What is required: Between the line containing "Definition fill_temp (tmp" and the line containing "(** the deferred" lies a run of lines; give that run again exactly, with both of those lines, and nothing else from the entries below.

Provided information:

(* ===== verification/Theme.v ===== *)
(** Colours, styles and key names of the terminal interface ([src/tui/theme/styles.go] and
    [keys.go]). A style is the list of settings the code gives it; what lipgloss makes of
    a text in a style is an interface. *)
From S2P Require Import Prelude GoStrings.

(** [lipgloss.Color] *)
Definition Color : Type := gostring.

Definition ColorPrimary : Color := bs "#00D4AA".
Definition ColorSecondary : Color := bs "#BD93F9".
Definition ColorAccent : Color := bs "#FF79C6".
Definition ColorSuccess : Color := bs "#50FA7B".
Definition ColorWarning : Color := bs "#F1FA8C".
Definition ColorDanger : Color := bs "#FF5555".
Definition ColorInfo : Color := bs "#8BE9FD".
Definition ColorBg : Color := bs "#0D1117".
Definition ColorBgAlt : Color := bs "#161B22".
Definition ColorBgPanel : Color := bs "#1C2333".
Definition ColorBorder : Color := bs "#30363D".
Definition ColorFg : Color := bs "#E6EDF3".
Definition ColorFgDim : Color := bs "#8B949E".
Definition ColorFgMuted : Color := bs "#484F58".

Inductive border : Type := RoundedBorder | NormalBorder.
Inductive setting : Type :=
| Bold
| Foreground (c : Color)
| Background (c : Color)
| Padding (vertical horizontal : Z)
| PaddingLeft (n : Z)
| MarginBottom (n : Z)
| Width (n : Z)
| Height (n : Z)
| MaxHeight (n : Z)
| Border (b : border)
| BorderBottom
| BorderStyle (b : border)
| BorderForeground (c : Color).
Definition Style : Type := list setting.
Definition NewStyle : Style := [].

Definition StyleTitle : Style :=
  [Bold; Foreground (bs "#FFFFFF"); Background ColorPrimary; Padding 0 2; MarginBottom 1].
Definition StyleSubtitle : Style := [Bold; Foreground ColorPrimary; MarginBottom 1].
Definition StylePanel : Style := [Border RoundedBorder; BorderForeground ColorBorder; Padding 1 2].
Definition StylePanelActive : Style := [Border RoundedBorder; BorderForeground ColorPrimary; Padding 1 2].
Definition StyleStatusBar : Style := [Foreground ColorFgDim; Background ColorBgAlt; Padding 0 1].
Definition StyleMenuItem : Style := [Foreground ColorFg; PaddingLeft 2].
Definition StyleMenuItemActive : Style := [Foreground ColorBg; Background ColorPrimary; Bold; PaddingLeft 2].
Definition StyleKeyHelp : Style := [Foreground ColorFgMuted].
Definition StyleKeyBind : Style := [Foreground ColorPrimary; Bold].
Definition StyleSuccess : Style := [Foreground ColorSuccess].
Definition StyleWarning : Style := [Foreground ColorWarning].
Definition StyleDanger : Style := [Foreground ColorDanger].
Definition StyleInfo : Style := [Foreground ColorInfo].
Definition StyleDim : Style := [Foreground ColorFgDim].
Definition StyleLabel : Style := [Foreground ColorFgDim; Width 16].
Definition StyleValue : Style := [Foreground ColorFg; Bold].
Definition StyleLogo : Style := [Foreground ColorPrimary; Bold].
Definition StyleTableHeader : Style :=
  [Bold; Foreground ColorPrimary; BorderBottom; BorderStyle NormalBorder; BorderForeground ColorBorder].
Definition StyleTableRow : Style := [Foreground ColorFg].
Definition StyleTableRowSelected : Style := [Foreground ColorBg; Background ColorPrimary; Bold].

Definition BoxHorizontal : gostring := bs "─".
Definition BoxVertical : gostring := bs "│".
Definition BoxTopLeft : gostring := bs "╭".
Definition BoxTopRight : gostring := bs "╮".
Definition BoxBottomLeft : gostring := bs "╰".
Definition BoxBottomRight : gostring := bs "╯".
Definition BoxCross : gostring := bs "┼".
Definition BoxTeeRight : gostring := bs "├".
Definition BoxTeeLeft : gostring := bs "┤".
Definition BulletActive : gostring := bs "●".
Definition BulletInactive : gostring := bs "○".
Definition ArrowRight : gostring := bs "▸".
Definition CheckMark : gostring := bs "✓".
Definition CrossMark : gostring := bs "✗".
Definition Star : gostring := bs "★".

(** ** Keys *)

Definition KeyQuit : gostring := bs "q".
Definition KeyBack : gostring := bs "esc".
Definition KeyEnter : gostring := bs "enter".
Definition KeyUp : gostring := bs "up".
Definition KeyDown : gostring := bs "down".
Definition KeyLeft : gostring := bs "left".
Definition KeyRight : gostring := bs "right".
Definition KeyTab : gostring := bs "tab".
Definition KeyShiftTab : gostring := bs "shift+tab".
Definition KeyHelp : gostring := bs "?".
Definition KeyRefresh : gostring := bs "r".
Definition KeyNew : gostring := bs "n".
Definition KeyDelete : gostring := bs "d".
Definition KeyEdit : gostring := bs "e".
Definition KeyToggle : gostring := bs "t".
Definition KeySpace : gostring := bs " ".

Record KeyMap : Type := mkKeyMap {
  km_Quit : gostring; km_Back : gostring; km_Nav : gostring;
  km_Select : gostring; km_Help : gostring; km_Refresh : gostring
}.
Definition DefaultKeyMap : KeyMap :=
  mkKeyMap (bs "q: quit") (bs "esc: back") (bs "↑↓: navigate") (bs "enter: select") (bs "?: help") (bs "r: refresh").
Definition IsQuit (key : gostring) : bool := eqb_str key KeyQuit.

(** ** What lipgloss does *)

(** A text in a style, the width of a text on the screen, and blocks side by side (aligned
    at the top) or one above the other (aligned at the left). *)
Class Lipgloss : Type := {
  render : Style -> gostring -> gostring;
  width : gostring -> Z;
  join_horizontal : list gostring -> gostring;
  join_vertical : list gostring -> gostring
}.

(** Settings that change only how the characters look. *)
Definition is_colour (s : setting) : bool :=
  match s with Bold | Foreground _ | Background _ => true | _ => false end.
Definition colours (st : Style) : bool := forallb is_colour st.
(* ===== verification/Paths.v ===== *)
(** Paths: the functions of [path/filepath] that the program uses, on Unix. *)
From S2P Require Import Prelude GoStrings.

(** [filepath.Clean], [Dir] and [Join]; [stack] holds the kept elements, last first. *)
Fixpoint clean_go (rooted : bool) (stack comps : list gostring) : list gostring :=
  match comps with
  | [] => reverse stack
  | c :: comps =>
      if eqb_str c [] || eqb_str c (bs ".") then clean_go rooted stack comps
      else if eqb_str c (bs "..")
      then match stack with
           | t :: stack' =>
               if eqb_str t (bs "..") then clean_go rooted (c :: stack) comps
               else clean_go rooted stack' comps
           | [] => if rooted then clean_go rooted [] comps else clean_go rooted [c] comps
           end
      else clean_go rooted (c :: stack) comps
  end.
Definition path_clean (p : gostring) : gostring :=
  let rooted := has_prefix p (bs "/") in
  let r := (if rooted then bs "/" else []) ++ join (bs "/") (clean_go rooted [] (split_on x2f p)) in
  match r with [] => bs "." | _ => r end.
Definition path_dir (p : gostring) : gostring :=
  path_clean (match last_index_byte p x2f with Some i => take (S i) p | None => [] end).
Definition path_join (a b : gostring) : gostring :=
  match a, b with
  | [], [] => []
  | [], _ => path_clean b
  | _, [] => path_clean a
  | _, _ => path_clean (a ++ bs "/" ++ b)
  end.

(** [filepath.Base] *)
Definition path_base (p : gostring) : gostring :=
  match p with
  | [] => bs "."
  | _ =>
      let p := trim_right_set (bs "/") p in
      let p := match last_index_byte p x2f with Some i => drop (S i) p | None => p end in
      match p with [] => bs "/" | _ => p end
  end.
Definition F (A : Type) : Type := fsys -> fsys * A.
#[export] Instance F_ret : MRet F := fun A a fs => (fs, a).
#[export] Instance F_bind : MBind F := fun A B f m fs => let '(fs, a) := m fs in f a fs.

Section files.
Context `{Disk}.

(** One operation that touches no file. *)
Definition try_op : F bool := fun fs =>
  (mkFs (f_files fs) (S (f_ops fs)) (f_seen fs), negb (op_fails (f_ops fs))).
(** One operation that changes the disk. *)
Definition change (f : gmap gostring gostring -> gmap gostring gostring) : F bool := fun fs =>
  if op_fails (f_ops fs) then (mkFs (f_files fs) (S (f_ops fs)) (f_seen fs), false)
  else let m := f (f_files fs) in (mkFs m (S (f_ops fs)) (f_seen fs ++ [m]), true).

(** [os.ReadFile] *)
Definition ReadFile (p : gostring) : F (option gostring) := fun fs =>
  (mkFs (f_files fs) (S (f_ops fs)) (f_seen fs),
   if op_fails (f_ops fs) then None else f_files fs !! p).
(** [FileExists] *)
Definition FileExists (p : gostring) : F bool := fun fs =>
  (mkFs (f_files fs) (S (f_ops fs)) (f_seen fs),
   negb (op_fails (f_ops fs)) && bool_decide (is_Some (f_files fs !! p))).
Definition Remove (p : gostring) : F bool := change (delete p).
(** [os.Rename] of an existing file. *)
Definition Rename (old new : gostring) : F bool :=
  change (fun m => match m !! old with Some d => <[new := d]> (delete old m) | None => m end).
(** Writing to an open file, which may fail half way. *)
Definition write_open (p data : gostring) : F bool := fun fs =>
  let failed := op_fails (f_ops fs) in
  let m := <[p := if failed then torn (f_ops fs) data else data]> (f_files fs) in
  (mkFs m (S (f_ops fs)) (f_seen fs ++ [m]), negb failed).

(** [os.WriteFile]: the file is truncated, then written; a failed write leaves a
    part of the data. *)
Definition WriteFile (p data : gostring) : F bool :=
  opened ← change (<[p := []]>);
  if negb opened then mret false else write_open p data.

Definition pick_temp (p : gostring) : F gostring := fun fs => (fs, temp_name p (f_files fs)).

(** The temporary file is filled, and only then renamed. *)
Definition fill_temp (tmp data : gostring) : F bool :=
  written ← write_open tmp data;
  if negb written then mret false
  else
    moded ← try_op;
    if negb moded then mret false
    else
      synced ← try_op;
      if negb synced then mret false
      else closed ← try_op; mret closed.

Definition WriteFileAtomic (p data : gostring) : F bool :=
  made ← try_op;
  if negb made then mret false
  else
    tmp ← pick_temp p;
    created ← change (<[tmp := []]>);
    if negb created then mret false
    else
      filled ← fill_temp tmp data;
      ok ← (if negb filled then mret false else Rename tmp p);
      (** the deferred removal; there is nothing to remove after the rename *)
      _ ← Remove tmp;
      mret ok.

Definition WriteIfChanged (p data : gostring) : F (bool * bool) :=
  old ← ReadFile p;
  if match old with Some o => eqb_str o data | None => false end then mret (false, true)
  else ok ← WriteFileAtomic p data; mret (true, ok).

(* ------------------------------------------------------------------ *)
(** * Atomicity                                                          *)
(* ------------------------------------------------------------------ *)

(** From [fs] to [fs'] only states were seen, and are left, in which every path
    satisfies [P]. *)
Definition through (P : gmap gostring gostring -> Prop) (fs fs' : fsys) : Prop :=
  P (f_files fs') /\ exists new, f_seen fs' = f_seen fs ++ new /\ Forall P new.

Lemma through_refl P fs : P (f_files fs) -> through P fs fs.
Proof. intros Hp. split; [done|]. exists []. by rewrite app_nil_r. Qed.

Lemma through_trans P a b c : through P a b -> through P b c -> through P a c.
Proof.
  intros [_ (n1 & E1 & H1)] [Hp (n2 & E2 & H2)]. split; [done|]. exists (n1 ++ n2).
  rewrite E2, E1, app_assoc. split; [done|]. by apply Forall_app.
Qed.

(** A computation whose steps all stay within [P]. *)
Definition stays {A} (P : gmap gostring gostring -> Prop) (c : F A) : Prop :=
  forall fs, P (f_files fs) -> through P fs (c fs).1.

Lemma stays_ret {A} P (a : A) : stays P (mret a).
Proof. intros fs Hp. by apply through_refl. Qed.
Lemma stays_bind {A B} P (c : F A) (k : A -> F B) :
  stays P c -> (forall a, stays P (k a)) -> stays P (c ≫= k).
Proof.
  intros Hc Hk fs Hp. unfold mbind, F_bind. pose proof (Hc fs Hp) as H1.
  destruct (c fs) as [fs1 a]. eapply through_trans; [exact H1|]. apply Hk, H1.
Qed.
Lemma stays_quiet {A} P (c : F A) :
  (forall fs, f_files (c fs).1 = f_files fs /\ f_seen (c fs).1 = f_seen fs) -> stays P c.
Proof.
  intros Hq fs Hp. destruct (Hq fs) as [Ef Es]. split; [by rewrite Ef|].
  exists []. by rewrite Es, app_nil_r.
Qed.
Lemma stays_change P f : (forall m, P m -> P (f m)) -> stays P (change f).
Proof.
  intros Hf fs Hp. unfold change. destruct (op_fails (f_ops fs)).
  - split; [done|]. exists []. by rewrite app_nil_r.
  - split; [by apply Hf|]. eexists. split; [done|]. repeat constructor. by apply Hf.
Qed.

(** What a reader can find during an atomic write: [p] is as before or complete, and
    but for the temporary file [t] nothing else changed. *)
Definition old_or_new (p data t : gostring) (m0 m : gmap gostring gostring) : Prop :=
  (m !! p = m0 !! p \/ m !! p = Some data) /\ forall q, q <> p -> q <> t -> m !! q = m0 !! q.

Lemma old_or_new_temp p data t m0 m d : t <> p ->
  old_or_new p data t m0 m -> old_or_new p data t m0 (<[t := d]> m).
Proof.
  intros Ht [Hp Hq]. split; [by rewrite lookup_insert_ne|].
  intros q Hqp Hqt. rewrite lookup_insert_ne by done. by apply Hq.
Qed.

Lemma old_or_new_remove p data t m0 m : t <> p ->
  old_or_new p data t m0 m -> old_or_new p data t m0 (delete t m).
Proof.
  intros Ht [Hp Hq]. split; [by rewrite lookup_delete_ne|].
  intros q Hqp Hqt. rewrite lookup_delete_ne by done. by apply Hq.
Qed.

Lemma stays_quiet_op P : stays P try_op.
Proof. by apply stays_quiet. Qed.

Lemma stays_write_open (P : gmap gostring gostring -> Prop) p data :
  (forall m d, P m -> P (<[p := d]> m)) -> stays P (write_open p data).
Proof.
  intros Hf fs Hp. unfold write_open. cbv zeta. split; [by apply Hf|].
  eexists. split; [done|]. repeat constructor. by apply Hf.
Qed.

(** ** The atomic write *)

Lemma fill_temp_spec tmp data fs fs' b :
  fill_temp tmp data fs = (fs', b) ->
  exists d, f_files fs' = <[tmp := d]> (f_files fs) /\ (b = true -> d = data) /\
    f_seen fs' = f_seen fs ++ [f_files fs'].
Proof.
  unfold fill_temp, mbind, F_bind, write_open, try_op. cbv zeta.
  destruct (op_fails (f_ops fs)); cbn.
  { intros [= <- <-]. cbn. by eexists. }
  repeat (destruct (op_fails _); cbn; [intros [= <- <-]; cbn; by eexists|]).
  intros [= <- <-]. cbn. by eexists.
Qed.

(** One more step of the disk. *)
Lemma through_step (P : gmap gostring gostring -> Prop) fs fs' :
  f_seen fs' = f_seen fs ++ [f_files fs'] -> P (f_files fs') -> through P fs fs'.
Proof. intros Es Hp. split; [done|]. exists [f_files fs']. split; [done|]. by repeat constructor. Qed.

Lemma through_same (P : gmap gostring gostring -> Prop) fs fs' :
  f_files fs' = f_files fs -> f_seen fs' = f_seen fs -> P (f_files fs) -> through P fs fs'.
Proof. intros Ef Es Hp. split; [by rewrite Ef|]. exists []. by rewrite Es, app_nil_r. Qed.

Lemma change_inv f fs fs' ok :
  change f fs = (fs', ok) ->
  if ok then f_files fs' = f (f_files fs) /\ f_seen fs' = f_seen fs ++ [f_files fs']
  else f_files fs' = f_files fs /\ f_seen fs' = f_seen fs.
Proof. unfold change. destruct (op_fails _); by intros [= <- <-]. Qed.

(** The end of an atomic write: the temporary file goes away. *)
Lemma Remove_temp_spec p data t m0 fs fs' ok : t <> p ->
  Remove t fs = (fs', ok) -> old_or_new p data t m0 (f_files fs) ->
  through (old_or_new p data t m0) fs fs' /\ f_files fs' !! p = f_files fs !! p /\
  (f_files fs !! t = None -> f_files fs' = f_files fs).
Proof.
  intros Hne E Hp. apply change_inv in E. destruct ok; destruct E as [Ef Es].
  - split; [|rewrite Ef; split; [by rewrite lookup_delete_ne|by intros; apply delete_id]].
    apply through_step; [done|]. rewrite Ef. by apply old_or_new_remove.
  - rewrite Ef. split; [by apply through_same|done].
Qed.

Exercise output:
Definition fill_temp (tmp data : gostring) : F bool :=
  written ← write_open tmp data;
  if negb written then mret false
  else
    moded ← try_op;
    if negb moded then mret false
    else
      synced ← try_op;
      if negb synced then mret false
      else closed ← try_op; mret closed.

Definition WriteFileAtomic (p data : gostring) : F bool :=
  made ← try_op;
  if negb made then mret false
  else
    tmp ← pick_temp p;
    created ← change (<[tmp := []]>);
    if negb created then mret false
    else
      filled ← fill_temp tmp data;
      ok ← (if negb filled then mret false else Rename tmp p);
      (** the deferred removal; there is nothing to remove after the rename *)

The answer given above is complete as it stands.